All Projects

Web Scraper

Fanfiction discovery tool with keyword filtering and local LLM classification.

What Is This?

A scraper that trawls AO3 and FanFiction.net looking for stories that match specific criteria. Keyword filtering handles the obvious rejects, then a local LLM decides if the rest are actually worth reading.

Matches get logged to a Google Sheet for later. The whole thing runs locally—no API costs, no rate limits.

The Two-Stage Filter

LLM inference is slow. Running every story through one would take forever. So the pipeline has two stages:

  1. Keyword filter — Fast substring matching against summaries. No keywords? Skip immediately.
  2. LLM classification — Stories that pass stage one get sent to Ollama for a real judgment call. The model returns True or False.

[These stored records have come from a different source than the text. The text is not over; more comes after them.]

(** X15: the coherence rule lists more pairs when the threshold is higher
    and more pairs when the spanning tree is not kept; without the
    spanning tree it lists every pair of the stack that has no record
    reaching the threshold. *)
Theorem coherence_rule_monotone (inps1 inps2 : Inps) (obj : Stack) :
  (keepMinSpanTree inps1 = keepMinSpanTree inps2 →
   (minCoherence inps1 <= minCoherence inps2)%Q →
   ∀ p, p ∈ coherence_list inps1 obj → p ∈ coherence_list inps2 obj)
  ∧ (minCoherence inps1 = minCoherence inps2 →
     keepMinSpanTree inps2 = false →
     ∀ p, p ∈ coherence_list inps1 obj → p ∈ coherence_list inps2 obj)
  ∧ (keepMinSpanTree inps2 = false →
     ∀ p, p ∈ coherence_list inps2 obj ↔
          p ∈ date12List obj
          ∧ ¬ (∃ r, r ∈ obj ∧ date12 r = p
                    ∧ (minCoherence inps2 <= coherence r)%Q)).
Proof.
  split_and!.
  - intros Hk Hle p. rewrite !elem_of_tempList_coherence, Hk.
    intros (Hp & Hn & Hm). split_and!; [done| |done].
    intros (r & Hr & Hd & Hc). apply Hn. exists r. split_and!; [done..|].
    by apply (Qle_trans _ (minCoherence inps2)).
  - intros Hc Hk p. rewrite !elem_of_tempList_coherence, Hc, Hk.
    intros (Hp & Hn & _). split_and!; [done..|]. simpl. apply not_elem_of_nil.
  - intros Hk p. rewrite elem_of_tempList_coherence, Hk. simpl.
    pose proof (not_elem_of_nil p). tauto.
Qed.

(** *** The order of the clicks *)

(** The clicks so far matter only through their number, odd or even, and,
    when it is odd, through the last of them. *)
Lemma onclick_all_irrel (all dc1 dc2 acc events : list string) :
  Nat.even (length dc1) = Nat.even (length dc2) →
  (Nat.even (length dc1) = false → head dc1 = head dc2) →
  onclick_all all dc1 acc events = onclick_all all dc2 acc events.
Proof.
  revert dc1 dc2 acc. induction events as [|d rest IH];
    intros dc1 dc2 acc Hpar Hhead; [done|].
  simpl onclick_all.
  etrans; [apply (IH _ (d :: dc2))|f_equal].
  - cbn [length]. by rewrite !Nat.even_succ, <-!Nat.negb_even, Hpar.
  - done.
  - destruct dc1 as [|p1 dc1], dc2 as [|p2 dc2]; cbn [length head] in *;
      rewrite ?Nat.even_succ, <-?Nat.negb_even in *.
    + done.
    + by destruct (Nat.even (length dc2)); simpl in *.
    + by destruct (Nat.even (length dc1)); simpl in *.
    + destruct (Nat.even (length dc1)), (Nat.even (length dc2));
        simpl in *; try done.
      by injection (Hhead eq_refl) as ->.
Qed.

Lemma sorted_pair_comm (a b : string) :
  a ≠ b → sorted_pair a b = sorted_pair b a.
Proof.
  intros Hne. unfold sorted_pair.
  destruct (String.leb a b) eqn:Hab, (String.leb b a) eqn:Hba; try done.
  - destruct Hne. by apply String.leb_antisym.
  - destruct (String.leb_total a b); congruence.
Qed.

Lemma onclick_all_ordered (all date_click acc events : list string) :
  Forall (λ p, ∃ m s, p = m +:+ "_" +:+ s ∧ String.le m s ∧ m ≠ s) acc →
  Forall (λ p, ∃ m s, p = m +:+ "_" +:+ s ∧ String.le m s ∧ m ≠ s)
         (onclick_all all date_click acc events).
Proof.
  revert date_click acc. induction events as [|d rest IH];
    intros date_click acc Hacc; [done|].
  simpl. apply IH. destruct date_click as [|prev dc]; [done|].
  cbn [length].
  destruct (Nat.even (length dc)); simpl; [|done].
  destruct (prev =? d)%string eqn:Heq; simpl; [done|].
  apply String.eqb_neq in Heq.
  unfold sorted_pair.
  destruct (String.leb prev d) eqn:Hle; case_bool_decide; try done;
    (apply Forall_app; split; [done|]; constructor; [|done]).
  - exists prev, d. split_and!; [done| |done]. unfold String.le. by rewrite Hle.
  - exists d, prev. split_and!; [done| |done]. unfold String.le.
    destruct (String.leb_total prev d) as [Ht|Ht]; [congruence|by rewrite Ht].
Qed.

This cuts LLM calls by 50-90% depending on how selective your keywords are. Most stories don't make it past stage one.

Browser Automation

Standard Selenium gets blocked instantly on these sites. SeleniumBase in undetected-chromedriver mode gets around that—it masks the automation fingerprints that bot detection looks for.

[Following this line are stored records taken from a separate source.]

Definition set_fs (w : world) (fs : gmap path node) : world :=
  {| w_cwd := w_cwd w; w_fs := fs; w_noread := w_noread w;
     w_nowrite := w_nowrite w; w_busy := w_busy w;
     w_disk_full := w_disk_full w |}.

(** One step of path resolution: empty components and [.] stay, [..]
    goes to the parent, a name goes down.  (Symbolic links are not
    modelled.) *)
Definition walk (stack : path) (c : string) : path :=
  if bool_decide (c = "") || bool_decide (c = ".") then stack
  else if bool_decide (c = "..") then tail stack
  else c :: stack.

Definition resolve (cwd : path) (name : string) : path :=
  fold_left walk (posixpath.components name)
            (if posixpath.startswith_sep name then [] else cwd).

(** [os.stat]: a path names a node only when every ancestor is a
    directory. *)
Fixpoint stat (fs : gmap path node) (p : path) : option node :=
  match p with
  | [] => Some Dir
  | _ :: parent =>
      match stat fs parent with
      | Some Dir => fs !! p
      | _ => None
      end
  end.

(** [os.path.exists] and [os.path.isdir] *)
Definition path_exists (fs : gmap path node) (p : path) : bool :=
  match stat fs p with Some _ => true | None => false end.

Definition path_isdir (fs : gmap path node) (p : path) : bool :=
  match stat fs p with Some Dir => true | _ => false end.

(** ** Exceptions, events and the monad of Python statements *)

Inductive errno : Type :=
| ENOENT | EEXIST | ENOTDIR | EISDIR | EACCES | ETXTBSY | ENOSPC | ENOEXEC.

(** [OSError] carries the error number and the file it is about
    ([FileNotFoundError] is [OSError ENOENT], [FileExistsError] is
    [OSError EEXIST], [PermissionError] is [OSError EACCES], ...). *)
Inductive exn : Type :=
| OSError (code : errno) (filename : path)
| SameFileError (src dst : path)
| KeyboardInterrupt.

(** What an observer of the script sees. *)
Inductive event : Type :=
| EvMakedirs (dir : path)
| EvCopy (src dst : path) (copied : bool)
| EvSpawn (image : path) (argv : list string)
| EvKill (image : path)
| EvExit (image : path) (returncode : Z).

(** A statement returns, raises, or never comes back. *)
Inductive result (A : Type) : Type :=
| Returned (a : A)
| Raised (e : exn)
| Blocked.
Arguments Returned {A} a.
Arguments Raised {A} e.
Arguments Blocked {A}.

Record run (A : Type) : Type := Run {
  trace : list event;
  final : world;
  outcome : result A
}.
Arguments Run {A} trace final outcome.
Arguments trace {A} r.
Arguments final {A} r.
Arguments outcome {A} r.

Definition py (A : Type) : Type := world -> run A.

#[export] Instance py_ret : MRet py := fun A a w => Run [] w (Returned a).

#[export] Instance py_bind : MBind py := fun A B f m w =>
  let r := m w in
  match outcome r with
  | Returned a =>
      let r' := f a (final r) in
      Run (trace r ++ trace r') (final r') (outcome r')
  | Raised e => Run (trace r) (final r) (Raised e)
  | Blocked => Run (trace r) (final r) Blocked
  end.

Definition raise {A : Type} (e : exn) : py A := fun w => Run [] w (Raised e).

Definition log (ev : event) : py unit := fun w => Run [ev] w (Returned tt).

(** [pass] *)
Definition pass : py unit := mret tt.

(** [try: body / except OSError as e: handler(e)] *)
Definition try_except_OSError {A : Type} (body : py A)
    (handler : errno -> path -> py A) : py A := fun w =>
  let r := body w in
  match outcome r with
  | Raised (OSError code filename) =>
      let r' := handler code filename (final r) in
      Run (trace r ++ trace r') (final r') (outcome r')
  | _ => r
  end.

(** The status the interpreter exits with: 0 when the script runs to its
    end, 1 on an uncaught exception, and the death by [SIGINT] (130 for a
    shell) on an uncaught [KeyboardInterrupt]; a blocked script has not
    exited. *)
Definition exit_status {A : Type} (r : result A) : option Z :=
  match r with
  | Returned _ => Some 0%Z
  | Raised KeyboardInterrupt => Some 130%Z
  | Raised _ => Some 1%Z
  | Blocked => None
  end.

(** ** The library calls *)

(** The error of a lookup that fails: [ENOTDIR] when the path runs
    through a regular file, [ENOENT] when a component is missing. *)
Fixpoint lookup_errno (fs : gmap path node) (p : path) : errno :=
  match p with
  | [] => ENOENT
  | _ :: parent =>
      match stat fs parent with
      | Some Dir => ENOENT
      | Some (File _) => ENOTDIR
      | None => lookup_errno fs parent
      end
  end.

(** [os.mkdir] on a resolved path. *)
Definition mkdir (p : path) : py unit := fun w =>
  match p with
  | [] => raise (OSError EEXIST p) w
  | _ :: parent =>
      match stat (w_fs w) parent with
      | None => raise (OSError (lookup_errno (w_fs w) p) p) w
      | Some (File _) => raise (OSError ENOTDIR p) w
      | Some Dir =>
          match w_fs w !! p with
          | Some _ => raise (OSError EEXIST p) w
          | None =>
              if bool_decide (parent ∈ w_nowrite w)
              then raise (OSError EACCES p) w
              else Run [] (set_fs w (<[p := Dir]> (w_fs w))) (Returned tt)
          end
      end
  end.

(** [os.makedirs(name, exist_ok)]:
<<
      head, tail = path.split(name)
      if head and tail and not path.exists(head):
          try: makedirs(head, exist_ok=exist_ok)
          except FileExistsError: pass
      try: mkdir(name, mode)
      except OSError:
          if not exist_ok or not path.isdir(name): raise
>>
    on resolved paths, where the head of a name is the parent of its
    path. *)
Fixpoint makedirs (p : path) (exist_ok : bool) : py unit :=
  (match p with
   | _ :: head => fun w =>
       if path_exists (w_fs w) head then pass w
       else try_except_OSError (makedirs head exist_ok)
              (fun code filename =>
                 match code with
                 | EEXIST => pass
                 | _ => raise (OSError code filename)
                 end) w
   | [] => pass
   end) ;;
  try_except_OSError (mkdir p)
    (fun code filename w =>
       if negb exist_ok || negb (path_isdir (w_fs w) p)
       then raise (OSError code filename) w
       else pass w).

Definition os_makedirs (name : string) (exist_ok : bool) : py unit := fun w =>
  let p := resolve (w_cwd w) name in
  (log (EvMakedirs p) ;; makedirs p exist_ok) w.

(** [open(src, 'rb')] followed by reading the whole file. *)
Definition read_file (p : path) : py (list byte) := fun w =>
  match stat (w_fs w) p with
  | None => raise (OSError (lookup_errno (w_fs w) p) p) w
  | Some Dir => raise (OSError EISDIR p) w
  | Some (File content) =>
      if bool_decide (p ∈ w_noread w) then raise (OSError EACCES p) w
      else (mret content : py (list byte)) w
  end.

(** [open(dst, 'wb')]: the file is created or truncated. *)
Definition open_for_writing (p : path) : py unit := fun w =>
  match p with
  | [] => raise (OSError EISDIR p) w
  | _ :: parent =>
      match stat (w_fs w) parent with
      | None => raise (OSError (lookup_errno (w_fs w) p) p) w
      | Some (File _) => raise (OSError ENOTDIR p) w
      | Some Dir =>
          match w_fs w !! p with
          | Some Dir => raise (OSError EISDIR p) w
          | Some (File _) =>
              if bool_decide (p ∈ w_busy w) then raise (OSError ETXTBSY p) w
              else if bool_decide (p ∈ w_nowrite w)
              then raise (OSError EACCES p) w
              else Run [] (set_fs w (<[p := File []]> (w_fs w))) (Returned tt)
          | None =>
              if bool_decide (parent ∈ w_nowrite w)
              then raise (OSError EACCES p) w
              else Run [] (set_fs w (<[p := File []]> (w_fs w))) (Returned tt)
          end
      end
  end.

(** Writing the data into the opened file. *)
Definition write_file (p : path) (content : list byte) : py unit := fun w =>
  match content with
  | [] => pass w
  | _ :: _ =>
      if w_disk_full w then raise (OSError ENOSPC p) w
      else Run [] (set_fs w (<[p := File content]> (w_fs w))) (Returned tt)
  end.

(** [shutil.copyfile(src, dst)]:
<<
      if _samefile(src, dst): raise SameFileError
      with open(src, 'rb') as fsrc:
          with open(dst, 'wb') as fdst:
              copyfileobj(fsrc, fdst)
>>
    The file table has one node per path: hard links and symbolic links
    are not modelled, so [_samefile], which compares the files the two
    names lead to, is the equality of the resolved paths here. *)
Definition copyfile (s d : path) : py unit := fun w =>
  if bool_decide (s = d) && path_exists (w_fs w) s
  then raise (SameFileError s d) w
  else (content ← read_file s;
        open_for_writing d ;;
        write_file d content) w.

Definition shutil_copyfile (src dst : string) : py unit := fun w =>
  let s := resolve (w_cwd w) src in
  let d := resolve (w_cwd w) dst in
  let r := copyfile s d w in
  Run (trace r ++
       [EvCopy s d (match outcome r with Returned _ => true | _ => false end)])
      (final r) (outcome r).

The scraper handles CAPTCHAs automatically via uc_gui_click_captcha(), and uc_open_with_reconnect() retries on flaky connections. DOM extraction uses CSS selectors to pull titles and summaries from each page.

Site-Specific Scrapers

Each site needs its own module because the DOM structure differs:

  • AO3 — Filters by fandom tag, 80k+ word count, sorted by update date. Pulls from div.header.module and .userstuff.summary.
  • FanFiction.net — Filters by rating, length, and language. Uses .stitle and .z-indent.z-padtop.

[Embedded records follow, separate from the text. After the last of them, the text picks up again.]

(** C10.  Every submitted pair becomes a row of the batch that the
    transaction inserts, whether or not its criterion id was matched when
    the total was computed.  A call with a user, a submission and a score
    set of known, pairwise distinct criteria succeeds and leaves, for the
    one evaluation of the pair, exactly the submitted pairs as rows, one
    for one; after any successful call the rows of the evaluation are the
    submitted pairs; and a call whose score set holds a criterion id the
    store does not know, or the same criterion id twice, fails and leaves
    the store as it was. *)
Theorem unknown_or_repeated_criterion_fails :
  forall db req scores,
    EvaluationRequest.scores req = Some scores ->
    (consistent db ->
     forall uid sid,
       EvaluationRequest.user req = Some uid ->
       EvaluationRequest.submissionId req = Some sid ->
       sid <> "" ->
       evaluationsFor db sid uid <> [] \/ In sid (submissions db) ->
       Forall (fun s => Scoring.known (evaluationCriteria db) s = true)
              scores ->
       NoDup (map criteriaId scores) ->
       exists ev,
         snd (submitEvaluation db req)
         = Success (EvaluationData ev) submitted OK
         /\ evaluationsFor (fst (submitEvaluation db req)) sid uid = [ev]
         /\ scoresOf (fst (submitEvaluation db req)) (Evaluation.id ev)
            = scoreRows (Evaluation.id ev) scores
         /\ List.length (scoresOf (fst (submitEvaluation db req))
                                  (Evaluation.id ev))
            = List.length scores)
    /\ (consistent db ->
        forall ev,
          snd (submitEvaluation db req)
          = Success (EvaluationData ev) submitted OK ->
          scoresOf (fst (submitEvaluation db req)) (Evaluation.id ev)
          = scoreRows (Evaluation.id ev) scores)
    /\ ((exists s, In s scores
                   /\ Scoring.known (evaluationCriteria db) s = false)
        \/ ~ NoDup (map criteriaId scores) ->
        isSuccess (snd (submitEvaluation db req)) = false
        /\ fst (submitEvaluation db req) = db).
Proof.
  intros db req scores Hsc. split; [|split].
  - intros Hc uid sid Hu Hsid Hne Hex Hk Hnd.
    assert (Hs : isSuccess (snd (submitEvaluation db req)) = true).
    { unfold submitEvaluation, transaction. rewrite Hu, Hsid, Hsc.
      apply String.eqb_neq in Hne. rewrite Hne.
      destruct (find (sameKey sid uid) (evaluations db)) as [old|] eqn:Hfind.
      - destruct (find_sameKey_in _ _ _ _ Hfind) as [Hin Hkey].
        rewrite (evaluationTx_resubmit sid uid _ _ scores db old
                   Hc Hin Hkey Hk Hnd).
        reflexivity.
      - destruct Hex as [Hex|Hsub].
        + apply find_sameKey_evaluationsFor in Hfind. contradiction.
        + rewrite (evaluationTx_first sid uid _ _ scores db
                     Hc Hfind Hsub Hk Hnd).
          reflexivity. }
    destruct (submitEvaluation_success db req Hs)
      as [uid' [sid' [scores' [ev [db' [Hu' [Hsid' [Hsc' [Htx Heq]]]]]]]]].
    rewrite Hu in Hu'. rewrite Hsid in Hsid'. rewrite Hsc in Hsc'.
    injection Hu' as <-. injection Hsid' as <-. injection Hsc' as <-.
    destruct (evaluationTx_post _ _ _ _ _ _ _ _ Hc Htx)
      as [Hc' [Hin [Hkey [_ [_ [_ [_ [_ Hrows]]]]]]]].
    exists ev. rewrite Heq. simpl.
    split; [reflexivity|]. split; [|split].
    + exact (filter_sameKey_unique sid uid _ ev (keys_nodup db' Hc') Hin Hkey).
    + exact Hrows.
    + rewrite Hrows. apply scoreRows_length.
  - intros Hc ev Hok.
    assert (Hs : isSuccess (snd (submitEvaluation db req)) = true)
      by (rewrite Hok; reflexivity).
    destruct (submitEvaluation_success db req Hs)
      as [uid [sid [scores' [ev' [db' [_ [_ [Hsc' [Htx Heq]]]]]]]]].
    rewrite Hsc in Hsc'. injection Hsc' as <-.
    rewrite Heq in Hok |- *. simpl in Hok |- *. injection Hok as <-.
    exact (proj2 (proj2 (proj2 (proj2 (proj2 (proj2 (proj2 (proj2
             (evaluationTx_post _ _ _ _ _ _ _ _ Hc Htx))))))))).
  - intros Hbad.
    assert (Hfail : isSuccess (snd (submitEvaluation db req)) = false).
    { destruct (isSuccess (snd (submitEvaluation db req))) eqn:Hs;
        [|reflexivity].
      exfalso.
      destruct (submitEvaluation_success db req Hs)
        as [uid [sid [scores' [ev [db' [_ [_ [Hsc' [Htx _]]]]]]]]].
      rewrite Hsc in Hsc'. injection Hsc' as <-.
      destruct (evaluationTx_rows_ok _ _ _ _ _ _ _ _ Htx) as [Hk Hnd].
      destruct Hbad as [[s [Hin Hs']]|Hdup]; [|contradiction].
      rewrite Forall_forall in Hk. rewrite (Hk s Hin) in Hs'. discriminate. }
    split; [exact Hfail|]. apply submitEvaluation_failure. exact Hfail.
Qed.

If either site changes their markup, the selectors break. That's the fragile part.

Local LLM

Classification runs through Ollama—phi4, phi4-mini, or deepseek-r1 depending on what you've got pulled. Temperature is set to 0 for deterministic outputs. The prompt tells the model to respond with a single word: True or False.

Parsing is just string matching. If the model gets chatty, it breaks. But with the right prompt, it doesn't.

Output

Matches append to a Google Sheet via gspread with OAuth2 service account auth. Each row gets title, summary, page number, and URL. Easy to scan through later and pick what to actually read.

Resumable Runs

Start and end pages are configurable constants. If a scrape gets interrupted, bump the start page and run again. Not sophisticated, but it works.